Descubra los pros y los contras de la tecnología RNAi y la tecnología TALEN
El shRNA puede expresar eficientemente proteínas en células difíciles de transfectar, como células madre, células neurales y células madre embrionarias. Todos sus promotores son exógenos y la modificación postraduccional de la proteína expresada puede no ser lo suficientemente realista como para compensar mejor sus deficiencias. Primero, se construye el módulo de reconocimiento de objetivos. La unidad de reconocimiento de ácido nucleico de TAL es una secuencia constante repetida de 34 aminoácidos, en la que los aminoácidos dobles en las posiciones 12 y 13 tienen una correspondencia constante con A, G, C y T, es decir, ng reconoce T, HD reconoce C , NI reconoce A y NN Identificación de G.. Para obtener TALE para la identificación de secuencias de ácidos nucleicos específicas, solo es necesario clonar continuamente las unidades TAL correspondientes en función de la secuencia de ADN. Como las especies varían en el tamaño del genoma, la longitud de la secuencia específica elegida también varía. Para los mamíferos, incluidos los humanos, generalmente se seleccionan secuencias de ADN de 16-20 pb como dianas de reconocimiento. En segundo lugar,
Inactivación del gen Talen
La endonucleasa TALEn se puede construir acoplando Tale, que reconoce una secuencia de ADN específica, a la endonucleasa FokI. Además, FokI necesita formar un dímero para estar activo, lo que reduce en gran medida la probabilidad de corte aleatorio. En la operación real, debe seleccionar dos secuencias objetivo adyacentes (con una separación de 13 a 22 bases) (generalmente de 16 a 20 bases) en la región codificante del gen objetivo o en la unión de exones e intrones. Construya el módulo de identificación TAL por separado. Se fusionaron y clonaron dos módulos de reconocimiento de objetivos adyacentes en el extremo N de FokI para formar un vector de expresión eucariótico y obtener un par de plásmidos TALEN.
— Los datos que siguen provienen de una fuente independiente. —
(** The column after VACUUM has cut the file, before it looks at the values. *)
Record cut (room n : nat) (c c1 : ColumnData) : Prop := {
  cut_ok : column_ok room c1;
  cut_nulls : same_nulls c c1;
  cut_count : num_values (stats c1) = Z.of_nat n;
  cut_slots : ∀ r, (0 ≤ r < Z.of_nat n)%Z → slot_word c1 r = slot_word c r;
}.

Section optimize.
Context (debug : Value → list Z) (lossy : list Z → list Z) (hash : Value → Z) (ln : f64 → f64) (resident : Z → bool).

Lemma optimize_pages_spec c w mgr room n : column_ok room c → wide (data_type c) = true → num_values (stats c) = Z.of_nat n → 
  ∃ c1, cut room n c c1 ∧
    optimize_pages debug lossy hash ln resident c w mgr =
      if bool_decide (pg_num (fh c) = 0%Z) || bool_decide (n < 32) then (c1, Ok tt)
      else match choose_codec debug hash ln (data_type c) (map (λ r, word_value (data_type c) (slot_word c r)) (seqZ 0 (Z.of_nat (n `min` 4096)))) with
           | None => (c1, Ok tt)
           | Some meta => if decide (meta_compression meta = Uncompressed) then (c1, Ok tt) else reencode_compressed lossy resident c1 w mgr meta
           end.
Proof.
  intros Hc Ht HN. destruct (wide_size (data_type c) Ht) as (Hes & Hvpp & _). unfold optimize_pages. case_decide as H0.
  { exists c. rewrite bool_decide_true by done. by split; [constructor|]. }
  rewrite bool_decide_false, orb_false_l by done. rewrite HN. assert (layout_values c = 512%Z) as ->.
  { unfold layout_values, compression_of. rewrite (ok_meta room c Hc), decide_True, Hes by done. done. }
  set (need := if decide (Z.of_nat n = 0)%Z then 0%Z else z_div_ceil (Z.of_nat n) 512).
  assert (∀ r, (0 ≤ r < Z.of_nat n)%Z → (r / 512 < need)%Z) as Hneed.
  { intros r Hr. unfold need, z_div_ceil. rewrite decide_False by lia. apply Z.div_lt_upper_bound; [lia|].
    pose proof (Z.div_mod (Z.of_nat n + 512 - 1) 512 ltac:(lia)). pose proof (Z.mod_pos_bound (Z.of_nat n + 512 - 1) 512 ltac:(lia)). lia. }
  set (c1 := if decide (need < pg_num (fh c))%Z then _ else c). assert (cut room n c c1) as Hcut.
  { unfold c1. case_decide; [|by constructor]. destruct Hc as [Hc1 Hc2 Hc3 Hc4 Hc5 Hc6]. constructor; [|done|done|].
    - constructor; try done. by apply pages_ok_truncate.
    - intros r Hr. unfold slot_word, slot. cbn [set_fh set_dirty fh data_type]. rewrite Hvpp. rewrite page_at_truncate by auto. done. }
  exists c1. split; [done|]. pose proof Hcut as [Hok (Hn1 & Hn2 & Hn3 & Hn4) Hcnt Hsl]. rewrite (ok_meta room c1 Hok). 
  destruct (bool_decide (n < 32)) eqn:Hb; [apply bool_decide_eq_true in Hb; by rewrite decide_True by lia|]. apply bool_decide_eq_false in Hb. rewrite decide_False by lia.
  unfold SAMPLE. replace (Z.of_nat n `min` 4096)%Z with (Z.of_nat (n `min` 4096)) by (clear; pose proof (Nat.min_spec n 4096); lia).
  rewrite (scan_plain lossy c1 room (n `min` 4096) (λ r, word_value (data_type c) (slot_word c r)) Hok); [by rewrite Hn3|].
  intros r Hr. rewrite (parse_slot lossy room) by (done || by rewrite Hn3). rewrite Hn3, Hsl by lia. done.
Qed.

(** What a rewritten column gives. *)
Definition reads_as (c : ColumnData) (cs : list Column) (tx : Z) (n : nat) (u : Z → Value) : Prop :=
  ∀ r, (0 ≤ r < Z.of_nat n)%Z → get_value lossy (mkColumn c cs) tx r = if is_null c tx r then Ok VNull else Ok (u r).

Lemma cut_reads room n c c1 cs tx : cut room n c c1 → wide (data_type c) = true → reads_as c1 cs tx n (λ r, word_value (data_type c) (slot_word c r)).
Proof.
  intros [Hok (H1 & H2 & H3 & H4) Hcnt Hsl] Ht r Hr. rewrite get_value_scalar by (rewrite H3; by apply wide_scalar).
  destruct (is_null c1 tx r); [done|]. rewrite (plain_word lossy room) by (done || by rewrite H3). by rewrite H3, Hsl.
Qed.

Lemma packed_reads c meta zs cs tx n : packed c meta zs → meta_compression meta ≠ Constant → meta_compression meta ≠ Uncompressed → n ≤ length zs →
  reads_as c cs tx n (λ r, word_value (data_type c) (byte_at zs (Z.to_nat r))).
Proof.
  intros Hp Hc Hu Hn r Hr. rewrite get_value_scalar by (apply wide_scalar, (pk_wide c meta zs Hp)). destruct (is_null c tx r); [done|].
  destruct (lookup_lt_is_Some_2 zs (Z.to_nat r) ltac:(lia)) as [z Hz]. rewrite (packed_plain lossy c meta zs r z Hp Hc Hu Hz) by lia. unfold byte_at. by rewrite Hz.
Qed.

(** The types that hold ids. *)
Definition id_type (t : LogicalType) : bool := match t with TUint64 | TNode _ => true | _ => false end.
Lemma id_wide t : id_type t = true → wide t = true.
Proof. by destruct t. Qed.
Lemma id_word t z : id_type t = true → (0 ≤ z < 2 ^ 64)%Z → word_value t z = VNode z ∧ exact t z z.
Proof.
  intros Ht Hz. assert (word_value t z = VNode z) as E by (unfold word_value, u64_wrap; rewrite Z.mod_small by done; by destruct t).
  split; [done|]. split; [|done]. rewrite E. by destruct t.
Qed.

Definition slot_words (c : ColumnData) (n : nat) : list Z := map (slot_word c) (seqZ 0 (Z.of_nat n)).
Lemma slot_words_lookup c n r : (0 ≤ r < Z.of_nat n)%Z → slot_words c n !! Z.to_nat r = Some (slot_word c r).
Proof. intros Hr. unfold slot_words. rewrite list_lookup_fmap, lookup_seqZ_lt by lia. cbn. do 2 f_equal. lia. Qed.
Lemma length_slot_words c n : length (slot_words c n) = n.
Proof. unfold slot_words. by rewrite length_map, length_seqZ, Nat2Z.id. Qed.

Lemma words_block_of ids zs src : Forall (λ z, z ∈ ids) zs → take (length zs * 8) src = words zs → block_of ids src (length zs).
Proof.
  intros Hz Hw i Hi. destruct (lookup_lt_is_Some_2 zs i Hi) as [z Hzi]. exists z. split; [by apply (Forall_lookup_1 _ _ _ _ Hz Hzi)|].
  unfold chunk8. rewrite <- (slice_take src (length zs * 8)) by lia. rewrite Hw. replace (i * 8 + 8) with ((i + 1) * 8) by lia.
  rewrite slice_words by lia. assert (slice zs i (i + 1) = [z]) as ->.
  { unfold slice. replace (i + 1 - i) with 1 by lia. by rewrite (drop_S _ _ _ Hzi). }
  unfold words. cbn [map concat]. by rewrite app_nil_r.
Qed.

Lemma reencode_ids c w mgr room n cs tx : column_ok room c → id_type (data_type c) = true → num_values (stats c) = Z.of_nat n → 32 ≤ n →
  Forall (λ z, z < 2 ^ 63)%Z (slot_words c n) →
  let meta := analyze_integer_chunk debug hash ln (VNode <$> slot_words c n) (data_type c) None None in
  meta_compression meta ≠ Uncompressed →
  ∃ c', reencode_compressed lossy resident c w mgr meta = (c', Ok tt) ∧ same_nulls c c' ∧ reads_as c' cs tx n (λ r, word_value (data_type c) (slot_word c r)).
Proof.
  intros Hc Hid HN Hn Hsm. cbv zeta. set (ids := slot_words c n) in *. intros Hu. pose proof (id_wide _ Hid) as Ht.
  destruct (other_active mgr w) eqn:Hoa.
  { exists c. unfold reencode_compressed. rewrite Hoa. split; [done|]. split; [done|]. by apply (cut_reads room). }
  assert (Forall (λ id, 0 ≤ id < 2 ^ 63)%Z ids) as Hr.
  { unfold ids, slot_words in *. rewrite Forall_map in *. eapply List.Forall_impl; [|exact Hsm]. intros r Hlt. pose proof (slot_word_range room c r Hc Ht). cbn in *. lia. }
  pose proof (length_slot_words c n) as Hlen. fold ids in Hlen.
  destruct (choice_spec debug hash ln ids (data_type c)) as [Hcst Hll]; [by destruct ids; cbn in Hlen; [lia|]|done|].
  set (meta := analyze_integer_chunk _ _ _ _ _ _ _) in *.
  destruct (reencode_spec lossy resident c w mgr meta room n (λ z, z ∈ ids) id ids) as (c' & E & Hp & Hs); try done.
  - apply lossless_encodes. intros zs src Hl HP Hsl Hsb Hw. apply Hll; [lia|done|by rewrite length_replicate|done|by apply bytes_ok_replicate|by apply words_block_of].
  - by apply list.Forall_forall.
  - unfold ids, slot_words. apply Forall2_fmap_r, Forall_Forall2_diag, list.Forall_forall. intros r _. apply id_word; [done|by apply (slot_word_range room)].
  - rewrite map_id in Hp. exists c'. split; [done|]. split; [done|]. pose proof Hs as (_ & _ & Ht' & _). destruct (decide (meta_compression meta = Constant)) as [Ec|Hnc].
    + intros r Hrn. rewrite get_value_scalar by (rewrite Ht'; by apply wide_scalar). destruct (is_null c' tx r); [done|]. unfold get_plain_value.
      rewrite (pk_meta c' meta ids Hp), decide_True by done. rewrite (proj1 (id_word _ _ Hid (slot_word_range room c r Hc Ht))). f_equal. apply Hcst; [done|].
      apply list_elem_of_lookup. exists (Z.to_nat r). by apply slot_words_lookup.
    + intros r Hrn. rewrite (packed_reads c' meta ids cs tx n Hp Hnc Hu) by (done || lia). unfold byte_at, ids. by rewrite slot_words_lookup, Ht' by done.
Qed.
End optimize.

Lemma optimize_unfold debug lossy hash ln resident d c w mgr :
  optimize debug lossy hash ln resident d c w mgr false =
  let '(c, w) := flush_pending_nulls c w in let '(c, o) := optimize_pages debug lossy hash ln resident c w mgr in ((c, w), o).
Proof. unfold optimize. by destruct (flush_pending_nulls c w). Qed.

(** VACUUM keeps ids: a column of unsigned integers or node ids with at most
    4096 counted values, all below [2^63], reads after [optimize] as it read
    before, for the transaction that runs it, whichever codec its values choose,
    other transactions running or not, and whatever the buffer pool keeps of the
    pages cut off. *)
Theorem optimize_keeps_ids debug lossy hash ln resident d c w mgr room n cs :
  column_ok room c → id_type (data_type c) = true → num_values (stats c) = Z.of_nat n → n ≤ 4096 → Forall (λ z, z < 2 ^ 63)%Z (slot_words c n) →
  ∃ c' w', optimize debug lossy hash ln resident d c w mgr false = ((c', w'), Ok tt) ∧
    ∀ r, (0 ≤ r < Z.of_nat n)%Z → get_value lossy (mkColumn c' cs) (w_tx_id w) r = get_value lossy (mkColumn c cs) (w_tx_id w) r.
Proof.
  intros Hc Hid HN Hn Hsm. pose proof (id_wide _ Hid) as Ht. rewrite optimize_unfold.
  pose proof (flush_pending_spec room c w Hc) as Hf. destruct (flush_pending_nulls c w) as [c0 w0]. destruct Hf as (Hc0 & (F1 & F2 & F3 & F4 & F5 & F6) & _ & Hnull).
  assert (∀ r, slot_word c0 r = slot_word c r) as Hs0 by (intros r; unfold slot_word; by rewrite F1, F4).
  assert (∃ c' , optimize_pages debug lossy hash ln resident c0 w0 mgr = (c', Ok tt) ∧ same_nulls c0 c' ∧
            reads_as lossy c' cs (w_tx_id w) n (λ r, word_value (data_type c) (slot_word c r))) as (c' & -> & Hsn & Hr).
  { destruct (optimize_pages_spec debug lossy hash ln resident c0 w0 mgr room n Hc0) as (c1 & Hcut & ->); [by rewrite F4|by rewrite F3|].
    assert (reads_as lossy c1 cs (w_tx_id w) n (λ r, word_value (data_type c) (slot_word c r))) as Hr1.
    { intros r Hr. rewrite (cut_reads lossy room n c0 c1 cs (w_tx_id w) Hcut) by (done || by rewrite F4). by rewrite F4, Hs0. }
    pose proof Hcut as [Hok1 Hsn Hcnt Hsl]. pose proof Hsn as (_ & _ & Hdt & _). destruct (bool_decide _ || _) eqn:Hb; [by exists c1|].
    apply orb_false_iff in Hb as [_ Hb]. apply bool_decide_eq_false in Hb.
    assert (slot_words c1 n = slot_words c n) as Ews.
    { apply map_ext_in. intros r Hr. apply list_elem_of_In, elem_of_seqZ in Hr. rewrite Hsl by lia. apply Hs0. }
    assert (map (λ r, word_value (data_type c0) (slot_word c0 r)) (seqZ 0 (Z.of_nat (n `min` 4096))) = VNode <$> slot_words c1 n) as ->.
    { rewrite Nat.min_l by lia. rewrite Ews. unfold slot_words. rewrite <- list_fmap_compose. apply map_ext. intros r. rewrite F4, Hs0.
      apply id_word; [done|by apply (slot_word_range room)]. }
    assert (choose_codec debug hash ln (data_type c0) (VNode <$> slot_words c1 n) = Some (analyze_integer_chunk debug hash ln (VNode <$> slot_words c1 n) (data_type c1) None None)) as ->.
    { rewrite Hdt, F4. by destruct (data_type c). }
    case_decide as Hu; [by exists c1|].
    destruct (reencode_ids debug lossy hash ln resident c1 w0 mgr room n cs (w_tx_id w) Hok1) as (c' & E & Hs' & Hr'); try done; [by rewrite Hdt, F4|lia|by rewrite Ews|].
    exists c'. split; [exact E|]. split.
    - destruct Hs' as (S1 & S2 & S3 & S4), Hsn as (T1 & T2 & T3 & T4). split_and!; congruence.
    - intros r Hr. rewrite Hr' by done. by rewrite Hdt, F4, Hsl, Hs0. }
  exists c', w0. split; [done|]. intros r Hrn. rewrite Hr by done. rewrite get_value_scalar by (by apply wide_scalar). rewrite (plain_word lossy room) by done.
  rewrite (is_null_same c0 c') by apply Hsn. by rewrite Hnull by lia.
Qed.

(** ** There and back *)

(** The word written back for a word read. *)
Definition back (t : LogicalType) (z : Z) : Z :=
  match t with TInt64 | TTimestamp => u64_as_i64 z | _ => z end.
Definition word_fits (t : LogicalType) (z : Z) : Prop :=
  (0 ≤ z < 2 ^ 64)%Z ∧ (t = TInt64 → - 2 ^ 53 < u64_as_i64 z < 2 ^ 53)%Z.

Lemma u64_as_i64_idem z : (0 ≤ z < 2 ^ 64)%Z → u64_as_i64 (u64_wrap (u64_as_i64 z)) = u64_as_i64 z.
Proof. intros Hz. apply u64_as_i64_wrap. unfold u64_as_i64, u64_wrap, is_i64. rewrite Z.mod_small by lia. case_decide; lia. Qed.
Los genes diana pueden eliminarse transfiriendo pares de plásmidos TALEN a las células. Después de que * * * se transfiere a las células a través del plásmido TALEN, las proteínas de fusión expresadas se unen específicamente al sitio objetivo. Debido a que las FokI en las dos proteínas de fusión TALEN están cerca entre sí, forman un dímero y ejercen una actividad endonucleasa no específica, cortando el ADN entre los dos sitios objetivo, formando una DSB (rotura de doble hebra) e induciendo la reparación del daño del ADN. . mecanismo. Las células pueden reparar el ADN a través de NHEJ (unión de extremos no homocigotos). Durante este proceso de reparación, una cierta cantidad de bases se eliminan o insertan más o menos, lo que resulta en un cambio de marco y la formación de mutantes knockout del gen objetivo.
La activación transcripcional de TALEA
TALE, que reconoce secuencias de ADN específicas, se fusiona con el dominio de activación del factor de transcripción VP64 para construir el activador transcripcional TALEA, que reconoce secuencias de ADN específicas en el promotor. . En la operación real, es necesario seleccionar la secuencia objetivo (generalmente 12-18 bases) aguas arriba del promotor del gen objetivo para construir el módulo de reconocimiento TAL. El módulo de reconocimiento TALE se fusionó y clonó en el extremo N de VP64 para formar el plásmido de expresión eucariota TALE. El plásmido TALEN se transfiere a las células y la proteína de fusión expresada se une a secuencias de ADN específicas cerca del promotor y se une a Pol II a través de la región de activación VP64, activando así la transcripción genética y aumentando la expresión de genes diana endógenos.